A demonstration against Han Kuo-yu in Kaohsiung on Dec. 21, 2019.

Taipei, Jan. 17 (CNA) The number of the signatures submitted for a high-profile petition to recall Kaohsiung Mayor Han Kuo-yu (韓國瑜) has passed the threshold for the first step of a recall process, the Central Election Commission (CEC) announced Friday.

A total of 28,560 signatures were verified as valid, higher than the required minimum of 22,814 for the petition, the commission said.

Under the Civil Servants Election and Recall Act, the first step in a three-step recall process is to raise a proposal containing the signatures of 1 percent of the constituency's eligible voters.

In the case of Kaohsiung's estimated 2.28 million eligible voters, this works out to be 22,800 signatures or more.

In the second phase, the initiators of the petition to recall Han, which was submitted one year after his inauguration on Dec. 25, 2018 as required by law, will have 60 days to collect the signatures of 10 percent of the eligible voters in Kaohsiung, or around 230,000 people, according to the CEC.
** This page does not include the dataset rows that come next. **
(** What get returns on storage that holds an encoded string. *)
Lemma getStringUtf8_encoded_at b offset s (m : memory) :
  wf b ->
  boundsCheck b offset (LENGTH_PREFIX_SIZE + byteLength s) = true ->
  encoded_at m b offset s ->
  valid_utf8 s = true ->
  getStringUtf8 b offset m = (Ok s, m).
Proof.
  unfold wf, INT_MAX. intros Hwf Hb Henc Hv.
  apply boundsCheck_true in Hb. destruct Hb as (Ho & Hn & Hc).
  assert (Hlen : 0 <= byteLength s) by (unfold byteLength; lia).
  unfold encoded_at, encode in Henc.
  rewrite length_app, load_bytes_app, length_encode_int32 in Henc.
  apply app_inj_1 in Henc; [|by rewrite length_load_bytes].
  destruct Henc as [Hpre Hpay].
  unfold getStringUtf8, LENGTH_PREFIX_SIZE in *.
  assert (boundsCheck b offset 4 = true) as -> by (apply boundsCheck_true; lia).
  rewrite Hpre, decode_encode_int32 by (unfold is_int, INT_MIN, INT_MAX; lia).
  assert (boundsCheck b (offset + 4) (byteLength s) = true) as ->
    by (apply boundsCheck_true; lia).
  replace (Z.to_nat (byteLength s)) with (length (utf8 s))
    by (unfold byteLength; lia).
  replace (ptr b + offset + 4) with (ptr b + offset + Z.of_nat 4) by lia.
  rewrite Hpay. unfold valid_utf8 in Hv. rewrite Hv.
  unfold utf8. by rewrite string_of_list_byte_of_string.
Qed.

Lemma getStringUtf8_putStringUtf8 b offset s (m m' : memory) n :
  wf b ->
  putStringUtf8 b offset s m = (Ok n, m') ->
  valid_utf8 s = true ->
  getStringUtf8 b offset m' = (Ok s, m').
Proof.
  intros Hwf Hput Hv.
  apply getStringUtf8_encoded_at; [done| |by eapply putStringUtf8_encoded_at|done].
  by apply putStringUtf8_Ok in Hput as (? & _).
Qed.

(** The string operations of a well-formed buffer form a codec. *)
Lemma atomic_buffer_codec b :
  wf b -> Flyweight.codec_correct getStringUtf8 putStringUtf8 valid_utf8 b.
Proof.
  intros Hwf a s m m' n Hput Hv.
  by rewrite (getStringUtf8_putStringUtf8 b a s m m' n).
Qed.

(** Get never writes. *)
Lemma getStringUtf8_pure b offset (m : memory) : snd (getStringUtf8 b offset m) = m.
Proof.
  unfold getStringUtf8.
  repeat match goal with |- context [if ?c then _ else _] => destruct c end; done.
Qed.
End BufferFacts.

(** ** Facts about the integer conversions *)

Section Arith.
Variable size_bits : Z.

Lemma size_add_to_size_t a n :
  size_add size_bits a (to_size_t size_bits n) = (a + n) mod 2 ^ size_bits.
Proof. unfold size_add, to_size_t. apply Zplus_mod_idemp_r. Qed.

Lemma pow_size_bits_ge : 32 <= size_bits -> 2 ^ 32 <= 2 ^ size_bits.
Proof. intros H. apply Z.pow_le_mono_r; lia. Qed.

Lemma to_size_t_nonneg n :
  32 <= size_bits -> is_int n -> 0 <= n -> to_size_t size_bits n = n.
Proof.
  unfold is_int, INT_MAX, to_size_t. intros Hw Hn H0.
  pose proof (pow_size_bits_ge Hw). apply Z.mod_small. lia.
Qed.

Lemma to_size_t_negative n :
  32 <= size_bits -> is_int n -> n < 0 ->
  to_size_t size_bits n = n + 2 ^ size_bits.
Proof.
  unfold is_int, INT_MIN, to_size_t. intros Hw Hn H0.
  pose proof (pow_size_bits_ge Hw).
  symmetry. apply Z.mod_unique with (q := -1); lia.
Qed.

Lemma to_size_t_range n : 0 <= size_bits -> is_size_t size_bits (to_size_t size_bits n).
Proof.
  intros Hw. unfold is_size_t, SIZE_MAX, to_size_t.
  pose proof (Z.mod_pos_bound n (2 ^ size_bits) ltac:(lia)). lia.
Qed.

Lemma size_add_range a c : 0 <= size_bits -> is_size_t size_bits (size_add size_bits a c).
Proof.
  intros Hw. unfold is_size_t, SIZE_MAX, size_add.
  pose proof (Z.mod_pos_bound (a + c) (2 ^ size_bits) ltac:(lia)). lia.
Qed.

Lemma size_add_small a c :
  0 <= a + c <= SIZE_MAX size_bits -> size_add size_bits a c = a + c.
Proof. unfold SIZE_MAX, size_add. intros H. apply Z.mod_small. lia. Qed.
End Arith.

Lemma to_int32_small z : is_int z -> to_int32 z = z.
Proof.
  unfold is_int, INT_MIN, INT_MAX, to_int32. intros H.
  rewrite Z.mod_small; lia.
Qed.

(** ** The class over an arbitrary collaborator *)

Module FlyweightFacts.
Section Generic.
Context {Buffer Mem Ref E : Type}.
Variable size_bits : Z.
Variable overlayStruct : Buffer -> Z -> M Mem E Ref.
Variable getStringUtf8 : Buffer -> Z -> M Mem E string.
Variable putStringUtf8 : Buffer -> Z -> string -> M Mem E Z.
Variable valid_utf8 : string -> bool.

Local Abbreviation view := (@Flyweight.t Buffer Ref).
Local Abbreviation new := (Flyweight.new overlayStruct).
Local Abbreviation stringGet := (Flyweight.stringGet size_bits getStringUtf8).
Local Abbreviation stringPut := (Flyweight.stringPut size_bits putStringUtf8).
Local Abbreviation run := (Flyweight.run size_bits getStringUtf8 putStringUtf8).
Local Abbreviation codec_correct :=
  (Flyweight.codec_correct getStringUtf8 putStringUtf8 valid_utf8).

(** The absolute offset [stringPut] hands to the collaborator. *)
Local Abbreviation put_offset this offset :=
  (size_add size_bits (Flyweight.m_baseOffset this) (to_size_t size_bits offset)).

Lemma new_unfold buffer offset m :
  new buffer offset m =
  match overlayStruct buffer offset m with
  | (Ok r, m') =>
      (Ok {| Flyweight.m_struct := r; Flyweight.m_buffer := buffer;
             Flyweight.m_baseOffset := offset |}, m')
  | (Fault e, m') => (Fault e, m')
  end.
Proof. reflexivity. Qed.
The previously collected signatures will not be considered valid in this step of the process, according to the Act.

In the third phase, a simple majority will have to vote in favor of a recall, with at least 25 percent of eligible voters participating -- roughly 570,000 in the case of Kaohsiung, the CEC said.

In response, Han said through the Kaohsiung City Information Bureau that he "respects the decision of the people" in the recall case. He added that his priority currently is to spare no efforts in managing city affairs.
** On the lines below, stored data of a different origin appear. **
(** lines 401-432; [value] is the text of the variant. *)
Definition setData (index : QModelIndex) (value : string) (role : Z) : Op bool :=
  if negb (isValid index) then ret false
  else if negb (role =? Qt.EditRole) then ret false
  else
    object <- get_object index ;;
    element <- dynamic_cast_DcmElement object ;;
    match element with
    | None => ret false
    | Some (_, e) =>
        if negb (is_allowed_edit_tag (Some e)) then ret false
        else
          let newValue := value in
          try_catch
            (set_value index newValue ;;
             emit (dataChanged index index) ;;
             ret true)
            (ret false)
    end.

End Dataset_model.

(* ------------------------------------------------------------------------- *)
(** ** Observations used in the statements *)

(** The number of elements of a list for which the edit policy holds. *)
Definition policy_count (els : list DcmElement) : Z :=
  Z.of_nat (length (List.filter (fun e => is_allowed_edit_tag (Some e)) els)).

(** The index [index] is valid and carries the pointer [p], at which the
    object [o] lives in the dataset of the current file. *)
Definition addresses (m : Model) (index : QModelIndex) (p : DcmPtr) (o : DcmObject) : Prop :=
  isValid index = true /\ internalPointer index = Some p /\ deref p m = Ok o m.

(** The dirty flag of the current file. *)
Definition dirty (m : Model) : option bool :=
  unsaved_changes <$> current_file m.

(** The state a run ends in, when it ends by a return or a throw. *)
Definition final_state {A} (r : result A) : option Model :=
  match r with
  | Ok _ m' => Some m'
  | Throw _ m' => Some m'
  | Fault => None
  end.

(** Whether the file is dirty after a run. *)
Definition dirty_after {A} (r : result A) : bool :=
  match final_state r with
  | Some m' => bool_decide (dirty m' = Some true)
  | None => false
  end.

(** The events a run added to a trace that had [n] entries. *)
Definition added {A} (n : nat) (r : result A) : list Event :=
  match final_state r with
  | Some m' => drop n (trace m')
  | None => []
  end.

Definition is_value_write (e : Event) : bool :=
  match e with
  | Dcm_putString _ _ => true
  | Dcm_createValueFromTempFile _ _ _ => true
  | _ => false
  end.

(** Whether a run starting in [m] wrote a value into an element. *)
Definition value_written {A} (m : Model) (r : result A) : bool :=
  existsb is_value_write (added (length (trace m)) r).

(** Where a scan of the trace stands with respect to structural brackets. *)
Inductive Bracket := Outside | InInsert | InRemove.

(** One event of a scan: a begin is accepted only outside of any bracket, an
    end only inside its own kind of bracket, a structural DCMTK call only
    inside the bracket of its kind; the other events are accepted anywhere. *)
Definition bracket_step (s : Bracket) (e : Event) : option Bracket :=
  match e, s with
  | beginInsertRows _ _ _, Outside => Some InInsert
  | beginInsertRows _ _ _, _ => None
  | endInsertRows, InInsert => Some Outside
  | endInsertRows, _ => None
  | beginRemoveRows _ _ _, Outside => Some InRemove
  | beginRemoveRows _ _ _, _ => None
  | endRemoveRows, InRemove => Some Outside
  | endRemoveRows, _ => None
  | Dcm_append _, InInsert => Some InInsert
  | Dcm_append _, _ => None
  | Dcm_item_remove _ _, InRemove => Some InRemove
  | Dcm_item_remove _ _, _ => None
  | Dcm_sq_remove _ _, InRemove => Some InRemove
  | Dcm_sq_remove _ _, _ => None
  | Dcm_delete _, InRemove => Some InRemove
  | Dcm_delete _, _ => None
  | _, _ => Some s
  end.

Fixpoint bracket_scan (s : Bracket) (t : list Event) : option Bracket :=
  match t with
  | [] => Some s
  | e :: t' =>
      match bracket_step s e with
      | Some s' => bracket_scan s' t'
      | None => None
      end
  end.

(** A trace in which every structural DCMTK call lies between a begin and the
    matching end, no bracket opens inside another, and none is left open. *)
Definition well_bracketed (t : list Event) : bool :=
  match bracket_scan Outside t with
  | Some Outside => true
  | _ => false
  end.

(** A run of [c] that starts while the scan of the trace stands at [s]
    extends the trace by events the scan accepts; it stands where [Q] says
    after a return and where [E] says after a throw. *)
Definition scans {A} (c : Op A) (s : Bracket)
           (Q : A -> Bracket -> Prop) (E : Bracket -> Prop) : Prop :=
  forall m,
    match c m with
    | Ok a m' =>
        exists t s', trace m' = trace m ++ t /\ bracket_scan s t = Some s' /\ Q a s'
    | Throw _ m' =>
        exists t s', trace m' = trace m ++ t /\ bracket_scan s t = Some s' /\ E s'
    | Fault => True
    end.

(** A computation that neither opens nor closes a bracket, makes no
    structural DCMTK call and does not throw. *)
Definition quiet {A} (c : Op A) : Prop :=
  forall s, scans c s (fun _ s' => s' = s) (fun _ => False).

(** The kinds of parent object [delete_index] knows how to remove from. *)
Definition expected_parent (vr : DcmEVR) : bool :=
  DcmEVR_eqb vr EVR_item || DcmEVR_eqb vr EVR_dataset || DcmEVR_eqb vr EVR_SQ.

(** Two objects of the same base class. *)
Definition same_kind (a b : DcmObject) : Prop :=
  match a, b with
  | ObjElement _, ObjElement _ => True
  | ObjItem _, ObjItem _ => True
  | _, _ => False
  end.

(* ------------------------------------------------------------------------- *)
(** ** Example data *)

Definition PatientName : DcmTagKey := mkDcmTagKey 0x0010 0x0010.
Definition PatientID : DcmTagKey := mkDcmTagKey 0x0010 0x0020.
Definition StudyInstanceUID : DcmTagKey := mkDcmTagKey 0x0020 0x000D.
Definition StudyDate : DcmTagKey := mkDcmTagKey 0x0008 0x0020.
Definition ReferencedImageSequence : DcmTagKey := mkDcmTagKey 0x0008 0x1140.
Definition DirectoryRecordSequence : DcmTagKey := mkDcmTagKey 0x0004 0x1220.

(** A DCMTK whose calls all succeed and store the text or leave the bytes. *)
Definition dcmtk_good : Dcmtk :=
  mkDcmtk (fun _ => 1)
          (fun _ => EC_Normal)
          (fun e v =>
             (EC_Normal,
              match e with
              | Leaf tag vr _ _ =>
                  Leaf tag vr (Z.of_nat (String.length v)) (list_byte_of_string v)
              | _ => e
              end))
          (fun e _ n =>
             (EC_Normal,
              match e with
              | Leaf tag vr _ value => Leaf tag vr n value
              | _ => e
              end))
          (fun _ => 4).

(** A DCMTK whose [append] reports a failure and whose files are 3 bytes. *)
Definition dcmtk_failing : Dcmtk :=
  mkDcmtk (fun _ => 1)
          (fun _ => EC_Bad "Illegal call, perhaps wrong parameters")
          (putString dcmtk_good)
          (createValueFromTempFile dcmtk_good)
          (fun _ => 3).

(** A row number function: the last raw position of the pointer. *)
Definition last_position (_ : DcmItem) (p : DcmPtr) : Z :=
  Z.of_nat (List.last p 0%nat).

(** A rendering of the enumerators that does not tell them apart. *)
Definition render_DcmEVR (_ : DcmEVR) : string := "EVR"%string.

(** The dataset of the addressing scenario: PatientName, StudyDate,
    PatientID, in this order. *)
Definition scenario_dataset : DcmItem :=
  MkDcmItem Class_DcmDataset
    [ Leaf PatientName EVR_PN 2 [x41; x20];
      Leaf StudyDate EVR_DA 8 [x32; x30; x32; x34; x30; x31; x30; x31];
      Leaf PatientID EVR_LO 2 [x42; x20] ].

(** The same three elements in ascending tag order, the order in which a
    [DcmItem] keeps its elements: StudyDate (0008,0020), PatientName
    (0010,0010), PatientID (0010,0020). *)
Definition tag_ordered_dataset : DcmItem :=
  MkDcmItem Class_DcmDataset
    [ Leaf StudyDate EVR_DA 8 [x32; x30; x32; x34; x30; x31; x30; x31];
      Leaf PatientName EVR_PN 2 [x41; x20];
      Leaf PatientID EVR_LO 2 [x42; x20] ].

(** A dataset with PatientName, a sequence holding two items, and
    StudyDate. *)
Definition nested_dataset : DcmItem :=
  MkDcmItem Class_DcmDataset
    [ Leaf PatientName EVR_PN 2 [x41; x20];
      DcmSequenceOfItems ReferencedImageSequence
        [ MkDcmItem Class_DcmItem [];
          MkDcmItem Class_DcmItem [Leaf PatientID EVR_LO 2 [x42; x20]] ];
      Leaf StudyDate EVR_DA 8 [x32; x30; x32; x34; x30; x31; x30; x31] ].

(** A dataset whose only element is a sequence holding one directory
    record with a single element. *)
Definition directory_dataset : DcmItem :=
  MkDcmItem Class_DcmDataset
    [ DcmSequenceOfItems DirectoryRecordSequence
        [ MkDcmItem Class_DcmDirectoryRecord [Leaf PatientID EVR_LO 2 [x42; x20]] ] ].

Definition loaded (ds : DcmItem) : Model :=
  mkModel (Some (mkDicom_file ds false)) [].

(* ------------------------------------------------------------------------- *)
(** ** Dataset_model: what a cell shows *)

(** What DCMTK answers about the text of an element: the rendering of a tag
    key, the dictionary name and VR name of the element's tag, the VR of the
    tag, the length an object reports, and the string [getOFStringArray]
    leaves in its argument. *)
Record DcmtkText := mkDcmtkText {
  tag_toString : DcmTagKey -> string;
  getTagName : DcmElement -> string;
  getVRName : DcmElement -> string;
  getEVR : DcmElement -> DcmEVR;
  getLength : DcmObject -> Z;
  getOFStringArray : DcmElement -> string
}.

Inductive GlobalColor := Qt_black | Qt_gray.

Definition Qt_Horizontal : Z := 1.
Definition Qt_Vertical : Z := 2.

(** The variants the model hands out: the default-constructed one, a text, an
    unsigned number, a brush of a colour. *)
Inductive QVariant :=
| QVariant_null
| QVariant_string (s : string)
| QVariant_uint (n : Z)
| QVariant_brush (color : GlobalColor).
Meanwhile, Aaron Yin (尹立), founder of the pro-recall organization WeCare Kaohsiung, urged city officials to stay out of the Kaohsiung City Election Commission so that the recall petition can be processed without any interference from them.

Kaohsiung Deputy Mayor Chen Hsiung-wen (陳雄文), who also serves as the chairman of the municipality election commission, told CNA via telephone that there is no such requirement in the Civil Servants Election and Recall Act.

He promised that the recall petition will be handled in a fair and just manner.

The group that launched the recall campaign wants to punish Han for declaring his candidacy in the presidential race just three months after he began serving as mayor of Taiwan's third largest city.

WeCare has accused Han of abandoning Kaohsiung.

Han had suggested he was urged to run by officials in his party Kuomintang. His populist approach had made him very popular in the November 2018 local elections, helping him defeat the candidate from the Democratic Progressive Party (DPP), even though the DPP had held the Kaohsiung mayor position for three decades.

During the presidential race, Han had pledged to not abandon Kaohsiung, but rather pay more attention to the city and southern parts of Taiwan if elected president.

He began taking time off from his mayoral position to campaign for the presidency in October 2019, two months short of serving one full year as mayor.